The Harvard team is now working to apply the algorithms to biomedical databases, images, and artwork. They've posted their heartbeat data and related algorithms online at www.physionet.org, an open-source site sponsored by the National Center for Research Resources at the US National Institutes of Health.
Goldberger sees a natural connection between a heartbeat and creativity patterns that artists and authors express. "Works of art are physiologic signals, to the extent that they are produced by the human brain," he says. "Musical compositions are the same, and so are works of art and literature."
With further development, these statistical methods could join the art authenticator's standard toolkit alongside physical techniques such as x-ray radiography and chemical analysis. Technology could help resolve all-too-human controversies in art and authorship.
The computer has confirmed one thing: Shakespeare might have been influenced by Marlowe, and Bruegel's heartfelt landscapes might have inspired many imitators, but ultimately, nothing could hide either master's signature style.

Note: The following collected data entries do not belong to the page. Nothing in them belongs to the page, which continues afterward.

(* ===== verification/Proc.v ===== *)
(** Processes and containers (kernel/proc.c, kernel/proc.h, and the records of
    kernel/uproc.h and kernel/cinfo.h).

    A process pointer is its index in [proc] plus one, a container pointer its
    index in [cont] plus one; [NULL] is 0.  The list elements and the lists
    embedded in the two arrays are cells of the list memory of [Lists], at the
    addresses below.  Fields that other components keep are not repeated in
    [proc]: [p->killed] is membership in [th_killed], [p->cwd] is [fs_cwd].  The
    name and path buffers are lists of bytes.

    [swtch] is the point where other threads run: the routine sleeps with the rest
    of its body as a continuation, and the process table it leaves is what the
    scheduler of the CPU finds. *)

From S2P Require Import Prelude Lists Riscv Mem CString Kalloc Vm Threads Sleeplock Bio Log Fs Pipe Printf Uart Console File.
Local Open Scope Z_scope.

(** * Address spaces

    What the process code needs of kalloc.c and vm.c; [vm_space] is the
    implementation. *)
Class AddressSpace (U : Type) := {
  as_kalloc : M U Z;
  as_kfree : Z → M U unit;
  as_create : M U Z;
  as_map : Z → Z → Z → Z → Z → M U Z;
  as_unmap : Z → Z → Z → bool → M U unit;
  as_free : Z → Z → M U unit;
  as_first : Z → Z → Z → M U unit;
  as_alloc : Z → Z → Z → Z → M U Z;
  as_dealloc : Z → Z → Z → M U Z;
  as_copy : Z → Z → Z → M U Z;
  as_clear : Z → Z → M U unit;
  as_walkaddr : Z → Z → M U Z;
}.
Definition vm_space (end_ : Z) : AddressSpace kmem := {|
  as_kalloc := kalloc;
  as_kfree := kfree end_;
  as_create := uvmcreate;
  as_map := mappages;
  as_unmap := uvmunmap end_;
  as_free := uvmfree end_;
  as_first := uvmfirst;
  as_alloc := uvmalloc end_;
  as_dealloc := uvmdealloc end_;
  as_copy := uvmcopy end_;
  as_clear := uvmclear;
  as_walkaddr := walkaddr;
|}.

(** * proc.h *)

Inductive procstate := UNUSED | USED | SLEEPING | RUNNABLE | RUNNING | ZOMBIE.
#[export] Instance procstate_eq_dec : EqDecision procstate.
Proof. solve_decision. Defined.
(** A C [enum] as the number it is. *)
Definition state_num (t : procstate) : Z :=
  match t with UNUSED => 0 | USED => 1 | SLEEPING => 2 | RUNNABLE => 3 | RUNNING => 4 | ZOMBIE => 5 end.

(** A saved context: of a process that will start in [forkret] on the stack with
    top [sp], or of one that called [swtch]. *)
Inductive context := Fresh (sp : Z) | Saved.

(** A trap frame: its 64-bit words by byte offset. *)
Abbreviation trapframe := (gmap Z Z).
Definition tf_epc : Z := 24.
Definition tf_sp : Z := 48.
Definition tf_a0 : Z := 112.
Definition tf_a1 : Z := 120.
Definition tf_a7 : Z := 168.

Record proc := Proc {
  p_state : procstate;
  p_chan : Z;
  p_xstate : Z;
  p_pid : Z;
  p_parent : Z;
  p_kstack : Z;
  p_sz : Z;
  p_pagetable : Z;
  p_trapframe : Z;
  p_context : context;
  p_ofile : list Z;
  p_name : list Z;
  p_nsched : Z;
  p_nticks : Z;
  p_contp : Z;
}.
Definition set_p_state (v : procstate) (x : proc) : proc :=
  Proc v (p_chan x) (p_xstate x) (p_pid x) (p_parent x) (p_kstack x) (p_sz x) (p_pagetable x) (p_trapframe x) (p_context x) (p_ofile x) (p_name x) (p_nsched x) (p_nticks x) (p_contp x).
Definition set_p_chan (v : Z) (x : proc) : proc :=
  Proc (p_state x) v (p_xstate x) (p_pid x) (p_parent x) (p_kstack x) (p_sz x) (p_pagetable x) (p_trapframe x) (p_context x) (p_ofile x) (p_name x) (p_nsched x) (p_nticks x) (p_contp x).
Definition set_p_xstate (v : Z) (x : proc) : proc :=
  Proc (p_state x) (p_chan x) v (p_pid x) (p_parent x) (p_kstack x) (p_sz x) (p_pagetable x) (p_trapframe x) (p_context x) (p_ofile x) (p_name x) (p_nsched x) (p_nticks x) (p_contp x).
Definition set_p_pid (v : Z) (x : proc) : proc :=
  Proc (p_state x) (p_chan x) (p_xstate x) v (p_parent x) (p_kstack x) (p_sz x) (p_pagetable x) (p_trapframe x) (p_context x) (p_ofile x) (p_name x) (p_nsched x) (p_nticks x) (p_contp x).
Definition set_p_parent (v : Z) (x : proc) : proc :=
  Proc (p_state x) (p_chan x) (p_xstate x) (p_pid x) v (p_kstack x) (p_sz x) (p_pagetable x) (p_trapframe x) (p_context x) (p_ofile x) (p_name x) (p_nsched x) (p_nticks x) (p_contp x).
Definition set_p_sz (v : Z) (x : proc) : proc :=
  Proc (p_state x) (p_chan x) (p_xstate x) (p_pid x) (p_parent x) (p_kstack x) v (p_pagetable x) (p_trapframe x) (p_context x) (p_ofile x) (p_name x) (p_nsched x) (p_nticks x) (p_contp x).
Definition set_p_pagetable (v : Z) (x : proc) : proc :=
  Proc (p_state x) (p_chan x) (p_xstate x) (p_pid x) (p_parent x) (p_kstack x) (p_sz x) v (p_trapframe x) (p_context x) (p_ofile x) (p_name x) (p_nsched x) (p_nticks x) (p_contp x).
Definition set_p_trapframe (v : Z) (x : proc) : proc :=
  Proc (p_state x) (p_chan x) (p_xstate x) (p_pid x) (p_parent x) (p_kstack x) (p_sz x) (p_pagetable x) v (p_context x) (p_ofile x) (p_name x) (p_nsched x) (p_nticks x) (p_contp x).
Definition set_p_context (v : context) (x : proc) : proc :=
  Proc (p_state x) (p_chan x) (p_xstate x) (p_pid x) (p_parent x) (p_kstack x) (p_sz x) (p_pagetable x) (p_trapframe x) v (p_ofile x) (p_name x) (p_nsched x) (p_nticks x) (p_contp x).
Definition set_p_ofile (v : list Z) (x : proc) : proc :=
  Proc (p_state x) (p_chan x) (p_xstate x) (p_pid x) (p_parent x) (p_kstack x) (p_sz x) (p_pagetable x) (p_trapframe x) (p_context x) v (p_name x) (p_nsched x) (p_nticks x) (p_contp x).
Definition set_p_name (v : list Z) (x : proc) : proc :=
  Proc (p_state x) (p_chan x) (p_xstate x) (p_pid x) (p_parent x) (p_kstack x) (p_sz x) (p_pagetable x) (p_trapframe x) (p_context x) (p_ofile x) v (p_nsched x) (p_nticks x) (p_contp x).
Definition set_p_nsched (v : Z) (x : proc) : proc :=
  Proc (p_state x) (p_chan x) (p_xstate x) (p_pid x) (p_parent x) (p_kstack x) (p_sz x) (p_pagetable x) (p_trapframe x) (p_context x) (p_ofile x) (p_name x) v (p_nticks x) (p_contp x).
Definition set_p_nticks (v : Z) (x : proc) : proc :=
  Proc (p_state x) (p_chan x) (p_xstate x) (p_pid x) (p_parent x) (p_kstack x) (p_sz x) (p_pagetable x) (p_trapframe x) (p_context x) (p_ofile x) (p_name x) (p_nsched x) v (p_contp x).
Definition set_p_contp (v : Z) (x : proc) : proc :=
  Proc (p_state x) (p_chan x) (p_xstate x) (p_pid x) (p_parent x) (p_kstack x) (p_sz x) (p_pagetable x) (p_trapframe x) (p_context x) (p_ofile x) (p_name x) (p_nsched x) (p_nticks x) v.

Record cont := Cont {
  c_state : procstate;
  c_nextpid : Z;
  c_name : list Z;
  c_rootpath : list Z;
  c_rootdir : Z;
  c_max_mem : Z;
  c_max_disk : Z;
  c_used_mem : Z;
  c_used_disk : Z;
  c_nticks : Z;
}.
Definition set_c_state (v : procstate) (x : cont) : cont :=
  Cont v (c_nextpid x) (c_name x) (c_rootpath x) (c_rootdir x) (c_max_mem x) (c_max_disk x) (c_used_mem x) (c_used_disk x) (c_nticks x).
Definition set_c_nextpid (v : Z) (x : cont) : cont :=
  Cont (c_state x) v (c_name x) (c_rootpath x) (c_rootdir x) (c_max_mem x) (c_max_disk x) (c_used_mem x) (c_used_disk x) (c_nticks x).
Definition set_c_name (v : list Z) (x : cont) : cont :=
  Cont (c_state x) (c_nextpid x) v (c_rootpath x) (c_rootdir x) (c_max_mem x) (c_max_disk x) (c_used_mem x) (c_used_disk x) (c_nticks x).
Definition set_c_rootpath (v : list Z) (x : cont) : cont :=
  Cont (c_state x) (c_nextpid x) (c_name x) v (c_rootdir x) (c_max_mem x) (c_max_disk x) (c_used_mem x) (c_used_disk x) (c_nticks x).
Definition set_c_rootdir (v : Z) (x : cont) : cont :=
  Cont (c_state x) (c_nextpid x) (c_name x) (c_rootpath x) v (c_max_mem x) (c_max_disk x) (c_used_mem x) (c_used_disk x) (c_nticks x).
Definition set_c_max_mem (v : Z) (x : cont) : cont :=
  Cont (c_state x) (c_nextpid x) (c_name x) (c_rootpath x) (c_rootdir x) v (c_max_disk x) (c_used_mem x) (c_used_disk x) (c_nticks x).
Definition set_c_max_disk (v : Z) (x : cont) : cont :=
  Cont (c_state x) (c_nextpid x) (c_name x) (c_rootpath x) (c_rootdir x) (c_max_mem x) v (c_used_mem x) (c_used_disk x) (c_nticks x).
Definition set_c_used_mem (v : Z) (x : cont) : cont :=
  Cont (c_state x) (c_nextpid x) (c_name x) (c_rootpath x) (c_rootdir x) (c_max_mem x) (c_max_disk x) v (c_used_disk x) (c_nticks x).
Definition set_c_used_disk (v : Z) (x : cont) : cont :=
  Cont (c_state x) (c_nextpid x) (c_name x) (c_rootpath x) (c_rootdir x) (c_max_mem x) (c_max_disk x) (c_used_mem x) v (c_nticks x).
Definition set_c_nticks (v : Z) (x : cont) : cont :=
  Cont (c_state x) (c_nextpid x) (c_name x) (c_rootpath x) (c_rootdir x) (c_max_mem x) (c_max_disk x) (c_used_mem x) (c_used_disk x) v.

Hany Farid wants to study more artwork in the future, but right now he's busy using his statistical technique to distinguish real photographs from computer-generated (CG) ones. He found a new purpose for his work in 2002, when the Supreme Court ruled that CG, or "virtual" child pornography was protected by the First Amendment. Since then, defendants have claimed that the digital pornographic images they're being prosecuted for are actually virtual, so prosecutors have had to prove that the images are real. The differences can be hard to see, and Farid says he thinks his technique might be the only one that can do so in a quantifiable, scientific way.
So far, he's provided expert testimony for two cases, and both times the children's images turned out to be real photographs. He's not surprised. "The fact is, people who are doing CG are not making child pornography," he says.
He endures long hours on the stand because courts have to decide whether his technology is admissible, and that's okay with him. DNA fingerprinting went through similar rigors before it became accepted evidence, so why shouldn't his image analysis? "It's a relatively new science, which I'll be the first to admit," he says. "But at some point, something like this has to get into the courts because right now it's very hard to prosecute child pornography."
In the meantime, he just received a grant to integrate his technology into FBI crime labs, so wavelet analysis could soon find even more avenues into the courtroom.